##### SUPPLIED MATERIAL #####

Lemma sentences_trimmed (pieces : list str) :
  Forall (fun s => trimmed s /\ s <> [])
    (List.map strip (List.filter (fun s => truthy (strip s)) pieces)).
Proof.
  induction pieces as [|p pieces IH]; [constructor|].
  simpl. destruct (truthy (strip p)) eqn:Hp; [|done].
  constructor; [|done]. split; [apply strip_trimmed|by apply truthy_true].
Qed.

Lemma split_sentences_non_space text :
  non_space (concat (_split_sentences text)) = non_space text.
Proof.
  unfold _split_sentences, re_split.
  by rewrite sentences_non_space, re_split_go_non_space by (rewrite take_0; constructor).
Qed.

Lemma split_sentences_length text :
  length (concat (_split_sentences text)) <= length text.
Proof.
  unfold _split_sentences, re_split.
  pose proof (sentences_length (re_split_go 0 None [] text)).
  pose proof (re_split_go_length 0 None [] text). simpl in *. lia.
Qed.

Lemma non_space_join_space xs : non_space (join space xs) = non_space (concat xs).
Proof.
  induction xs as [|x [|y xs] IH]; [done| |].
  - simpl. by rewrite app_nil_r.
  - change (join space (x :: y :: xs)) with (x ++ space ++ join space (y :: xs)).
    rewrite concat_cons, !non_space_app, IH. done.
Qed.

Lemma step_non_space self a sentence :
  non_space (gathered (step self a sentence))
  = non_space (gathered a) ++ non_space sentence.
Proof.
  unfold step, gathered.
  destruct ((max_chunk_size self <? current_size a + Z.of_nat (length sentence))%Z
            && negb (bool_decide (current_chunk a = []))); simpl.
  - destruct (min_chunk_size self <=? _)%Z; simpl.
    + rewrite !concat_app, !non_space_app. simpl.
      rewrite !app_nil_r, non_space_strip, non_space_join_space.
      by rewrite <- app_assoc.
    + rewrite !concat_app, !non_space_app. simpl.
      by rewrite !app_nil_r, <- app_assoc.
  - rewrite !concat_app, !non_space_app. simpl.
    by rewrite !app_nil_r, <- app_assoc.
Qed.

Lemma fold_step_non_space self sentences a :
  non_space (gathered (fold_left (step self) sentences a))
  = non_space (gathered a) ++ non_space (concat sentences).
Proof.
  revert a. induction sentences as [|s sentences IH]; intros a; simpl.
  - by rewrite app_nil_r.
  - by rewrite IH, step_non_space, non_space_app, <- app_assoc.
Qed.

(** The semantic chunker keeps every character that is not whitespace,
    in order and once. *)
Lemma semantic_chunk_non_space self text :
  non_space (concat (chunk self text)) = non_space text.
Proof.
  unfold chunk. destruct (truthy (strip text)) eqn:Ht; simpl.
  - set (a := fold_left _ _ _).
    assert (Ha : non_space (gathered a) = non_space text).
    { unfold a. by rewrite fold_step_non_space, split_sentences_non_space. }
    rewrite <- Ha. unfold gathered.
    destruct (current_chunk a) as [|c cs] eqn:Hc.
    { simpl. by rewrite app_nil_r. }
    assert (Hcs : non_space (concat (c :: cs))
                  = non_space (strip (join space (c :: cs))))
      by (by rewrite non_space_strip, non_space_join_space).
    rewrite (non_space_app (concat (chunks a))), Hcs.
    destruct (truthy (strip (join space (c :: cs)))) eqn:Hj.
    + rewrite concat_app, non_space_app. simpl. by rewrite app_nil_r.
    + apply truthy_false in Hj. rewrite Hj. simpl. by rewrite app_nil_r.
  - apply truthy_false in Ht. by rewrite <- (non_space_strip text), Ht.
Qed.

Lemma trimmed_joined (a m b : str) :
  trimmed a -> a <> [] -> trimmed b -> b <> [] -> trimmed (a ++ m ++ b).
Proof.
  intros [Ha _] Hna [_ Hb] Hnb. split.
  - destruct a; [done|]. exact Ha.
  - rewrite !rev_app_distr. destruct (rev b) eqn:Hr; [|exact Hb].
    apply (f_equal (@rev char)) in Hr. rewrite rev_involutive in Hr. done.
Qed.

(** C8.  With [max = 1000] and [min = 500], a text of 40 characters that
    splits into three sentences yields exactly one chunk, the three
    sentences joined by single spaces in their order: the accumulation
    left at the end of the loop is emitted although it is shorter than
    [min]. *)
Theorem semantic_three_sentences_one_chunk text s1 s2 s3 :
  length text = 40 ->
  _split_sentences text = [s1; s2; s3] ->
  chunk Demo.semantic_1000_500 text = [s1 ++ space ++ s2 ++ space ++ s3]
  /\ (Z.of_nat (length (s1 ++ space ++ s2 ++ space ++ s3))
      < min_chunk_size Demo.semantic_1000_500)%Z.
Proof.
  intros Hlen Hs.
  pose proof (split_sentences_length text) as Hsum.
  pose proof (split_sentences_non_space text) as Hns.
  pose proof (sentences_trimmed (re_split text)) as Htr.
  fold (_split_sentences text) in Htr. rewrite Hs in Hsum, Hns, Htr.
  simpl in Hsum. rewrite !length_app in Hsum. simpl in Hsum.
  apply Forall_cons in Htr as [[Ht1 Hn1] Htr].
  apply Forall_cons in Htr as [_ Htr].
  apply Forall_cons in Htr as [[Ht3 Hn3] _].
  split; [|rewrite !length_app; simpl; lia].
  unfold chunk.
  destruct (truthy (strip text)) eqn:Ht; cbn [negb].
  - rewrite Hs. cbn [fold_left]. unfold step. simpl.
    destruct (Z.ltb_spec 1000 (0 + Z.of_nat (length s1))); [lia|]. simpl.
    destruct (Z.ltb_spec 1000 (0 + Z.of_nat (length s1) + Z.of_nat (length s2)));
      [lia|]. simpl.
    destruct (Z.ltb_spec 1000 (0 + Z.of_nat (length s1) + Z.of_nat (length s2)
                               + Z.of_nat (length s3))); [lia|]. simpl.
    assert (Hj : trimmed (s1 ++ space ++ s2 ++ space ++ s3)).
    { replace (s1 ++ space ++ s2 ++ space ++ s3)
        with (s1 ++ (space ++ s2 ++ space) ++ s3) by (by rewrite <- !app_assoc).
      by apply trimmed_joined. }
    pose proof (trimmed_strip _ Hj) as Hst. unfold space in Hst. simpl in Hst.
    rewrite Hst.
    destruct s1; [done|]. done.
  - apply truthy_false, strip_nil_all_space, non_space_all_space in Ht.
    rewrite Ht in Hns. simpl in Hns. rewrite !non_space_app in Hns.
    destruct Ht1 as [Hc _]. destruct s1 as [|c s1]; [done|].
    simpl in Hc, Hns. rewrite Hc in Hns. done.
Qed.

End Semantic.

(** ** Recursive chunking *)

Section Recursive.
Import Spec RecursiveChunker.

(** A class of characters that holds no whitespace. *)
Variable K : char -> bool.
Hypothesis K_space : forall c, is_space c = true -> K c = false.

Local Abbreviation only_K := (List.filter K).

Lemma only_K_app a b : only_K (a ++ b) = only_K a ++ only_K b.
Proof. apply List.filter_app. Qed.

Lemma only_K_none s : Forall (fun c => K c = false) s -> only_K s = [].
Proof. induction 1 as [|c s Hc _ IH]; simpl; [done|]. by rewrite Hc. Qed.

Lemma only_K_all_space ws :
  Forall (fun c => is_space c = true) ws -> only_K ws = [].
Proof.
  intros H. apply only_K_none. eapply Forall_impl; [exact H|].
  intros c Hc. by apply K_space.
Qed.

Lemma only_K_strip s : only_K (strip s) = only_K s.
Proof.
  destruct (strip_split s) as (ws1 & ws2 & Hs & H1 & H2).
  rewrite Hs at 2. rewrite !only_K_app.
  rewrite (only_K_all_space ws1 H1), (only_K_all_space ws2 H2).
  by rewrite app_nil_r.
Qed.

Lemma only_K_stripped_chunks (chunks : list str) :
  only_K (concat (List.map strip (List.filter (fun c => truthy (strip c)) chunks)))
  = only_K (concat chunks).
Proof.
  induction chunks as [|p chunks IH]; [done|].
  simpl. destruct (truthy (strip p)) eqn:Hp; simpl.
  - by rewrite !only_K_app, only_K_strip, IH.
  - apply truthy_false in Hp. rewrite only_K_app, <- IH.
    by rewrite <- (only_K_strip p), Hp.
Qed.

Lemma startswith_take p s : startswith p s = true -> take (length p) s = p.
Proof.
  revert s. induction p as [|a p IH]; intros s; [done|].
  destruct s as [|c s]; simpl; [done|].
  intros [Hac Hp]%andb_prop. apply N.eqb_eq in Hac as ->. by rewrite IH.
Qed.

Lemma split_go_only_K sep skip cur s :
  sep <> [] ->
  Forall (fun c => K c = false) sep ->
  Forall (fun c => K c = false) (take skip s) ->
  only_K (concat (split_go sep skip cur s)) = only_K (rev cur ++ s).
Proof.
  intros Hne Hsep. revert skip cur. induction s as [|c s IH]; intros skip cur Hskip.
  - simpl. by rewrite !app_nil_r.
  - destruct skip as [|n]; cbn [split_go].
    + destruct (startswith sep (c :: s)) eqn:Hst.
      * apply startswith_take in Hst. destruct sep as [|a sep]; [done|].
        simpl in Hst. injection Hst as -> Hst.
        apply Forall_cons in Hsep as Hsep'. destruct Hsep' as [Hc Hsep'].
        rewrite concat_cons, !only_K_app. rewrite IH.
        -- simpl. by rewrite Hc.
        -- simpl. rewrite Nat.sub_0_r, Hst. done.
      * rewrite IH by (rewrite take_0; constructor).
        simpl. by rewrite <- app_assoc.
    + simpl in Hskip. apply Forall_cons in Hskip as [Hc Hs].
      rewrite (IH _ _ Hs), !only_K_app. simpl. by rewrite Hc.
Qed.

Lemma split_only_K sep s :
  sep <> [] -> Forall (fun c => K c = false) sep ->
  only_K (concat (split sep s)) = only_K s.
Proof.
  intros Hne Hsep. unfold split.
  by rewrite split_go_only_K by (try done; rewrite take_0; constructor).
Qed.

Lemma characters_concat (s : str) : concat (List.map (fun c => [c]) s) = s.
Proof. induction s as [|c s IH]; simpl; [done|]. by rewrite IH. Qed.

Lemma join_only_K sep xs :
  Forall (fun c => K c = false) sep -> only_K (join sep xs) = only_K (concat xs).
Proof.
  intros Hsep. induction xs as [|x [|y xs] IH]; [done| |].
  - simpl. by rewrite app_nil_r.
  - change (join sep (x :: y :: xs)) with (x ++ sep ++ join sep (y :: xs)).
    rewrite concat_cons, !only_K_app, IH, (only_K_none sep Hsep). done.
Qed.

Section Merge.
Variables (self : t) (separator : str) (more : bool) (recurse : str -> list str).
Hypothesis separator_K : Forall (fun c => K c = false) separator.
Hypothesis recurse_K : forall text, only_K (concat (recurse text)) = only_K text.

Lemma save_only_K current :
  only_K (concat (save self separator more recurse current))
  = only_K (concat current).
Proof.
  unfold save. destruct current as [|x current]; [done|].
  destruct ((chunk_size self <? _)%Z && more).
  - by rewrite recurse_K, join_only_K.
  - rewrite <- (join_only_K separator (x :: current) separator_K).
    rewrite concat_cons. simpl concat. by rewrite app_nil_r.
Qed.

Lemma step_only_K a piece :
  only_K (merged (step self separator more recurse a piece))
  = only_K (merged a) ++ only_K piece.
Proof.
  unfold step, merged.
  destruct (current_size a + Z.of_nat (length piece) <=? chunk_size self)%Z; simpl.
  - rewrite concat_app, !only_K_app. simpl. by rewrite app_nil_r, <- app_assoc.
  - rewrite concat_app, !only_K_app, save_only_K. simpl.
    by rewrite app_nil_r.
Qed.

Lemma fold_step_only_K pieces a :
  only_K (merged (fold_left (step self separator more recurse) pieces a))
  = only_K (merged a) ++ only_K (concat pieces).
Proof.
  revert a. induction pieces as [|x pieces IH]; intros a; simpl.
  - by rewrite app_nil_r.
  - by rewrite IH, step_only_K, only_K_app, <- app_assoc.
Qed.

#####

__EXERCISE REQUIREMENTS__: Beginning at the line with "a) ++ only_K piece.", write out each line exactly as it stands until the listing ends, and add nothing.

__TASK ANSWER__:
  = only_K (merged a) ++ only_K piece.
Proof.
  unfold step, merged.
  destruct (current_size a + Z.of_nat (length piece) <=? chunk_size self)%Z; simpl.
  - rewrite concat_app, !only_K_app. simpl. by rewrite app_nil_r, <- app_assoc.
  - rewrite concat_app, !only_K_app, save_only_K. simpl.
    by rewrite app_nil_r.
Qed.

Lemma fold_step_only_K pieces a :
  only_K (merged (fold_left (step self separator more recurse) pieces a))
  = only_K (merged a) ++ only_K (concat pieces).
Proof.
  revert a. induction pieces as [|x pieces IH]; intros a; simpl.
  - by rewrite app_nil_r.
  - by rewrite IH, step_only_K, only_K_app, <- app_assoc.
Qed.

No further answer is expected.